The prohormone-processing Kex2 protease of the budding yeast Saccharomyces cerevisiae can be converted from an intracellular membrane protein to a soluble, secreted, and active form by deletion of the transmembrane domain and C-terminal tail. One such molecule was purified to near. homogeneity from the culture medium of an overexpressing yeast strain. Amino acid sequence analysis revealed that the N terminus of mature Kex2 protease is created by a potentially autoproteolytic cleavage at Lys108-Arg109, prior to the domain homologous to subtilisin, followed by trimming of Leu-Pro and Val-Pro dipeptides by the Ste13 dipeptidyl aminopeptidase. Kinetic parameters were examined using fluorogenic peptidyl-methylcoumarin amide substrates.

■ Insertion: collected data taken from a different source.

(** Clients can be made on both paths but none answers a ping. *)
Definition env_no_pong : Env :=
  {| NetAddr_String := Addr;
     NetAddrsToStrings := List.map Addr;
     auth_NewClient := fun _ c =>
       match api_Dialer c with None => Ok 7 | Some _ => Ok 8 end;
     client_Ping := fun _ _ _ => Some (New ConnectionProblem "ping: deadline exceeded");
     new_WebClientResolver := fun _ _ => 1;
     new_CachingResolver := fun _ _ _ => Ok 2;
     new_TunnelAuthDialer := fun _ _ => Ok 3 |}.

End DialScenario.

(** ** Concrete devices and callbacks *)

Module U2fScenario.
Import Trace Webauthncli.

(** [errors.Is] on errors made with [errors.New], told apart by their
    text, through the messages trace puts around them. *)
Fixpoint sentinel_Is (err target : error) : bool :=
  match err with
  | New k msg =>
      match target with
      | New k' msg' => Kind_eqb k k' && String.eqb msg msg'
      | _ => false
      end
  | UserMessage err' _ _ => sentinel_Is err' target
  | Aggregate _ => false
  end.

Definition text_of (err : error) : string :=
  match cause err with
  | New _ msg => msg
  | _ => "several errors"
  end.

Definition hidraw0 : DeviceInfo := {| Path := "/dev/hidraw0"; info_product := 1 |}.
Definition hidraw1 : DeviceInfo := {| Path := "/dev/hidraw1"; info_product := 2 |}.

Initial burst titration indicated that the preparation was entirely active. Measurements of dependence of activity on pH yielded a simple curve suggesting titration of a single ionizable group. Activity was half-maximal at pH 5.7 and nearly constant from pH 6.5 to 9.5. Discrimination between substrates was as great as 360-fold in K(m) and 130-fold in k(cat). Substrates with a Lys-Arg dipeptide preceding the cleaved bond were preferred, having k(cat)/K(m) values up to 1.1 X 10(7) sec-1-M-1. The enzyme cleaved substrates having Arg-Arg, Pro-Arg, Ala-Arg, and Thr-Arg with increased K(m) but with unchanged k(cat). In contrast, the enzyme displayed a dramatically lower k(cat) for a Lys-t,ys substrate with a smaller increase in K(m). Thus the two residues preceding the cleaved bond may play distinct roles in the selectivity of binding and cleavage of prohormone substrates.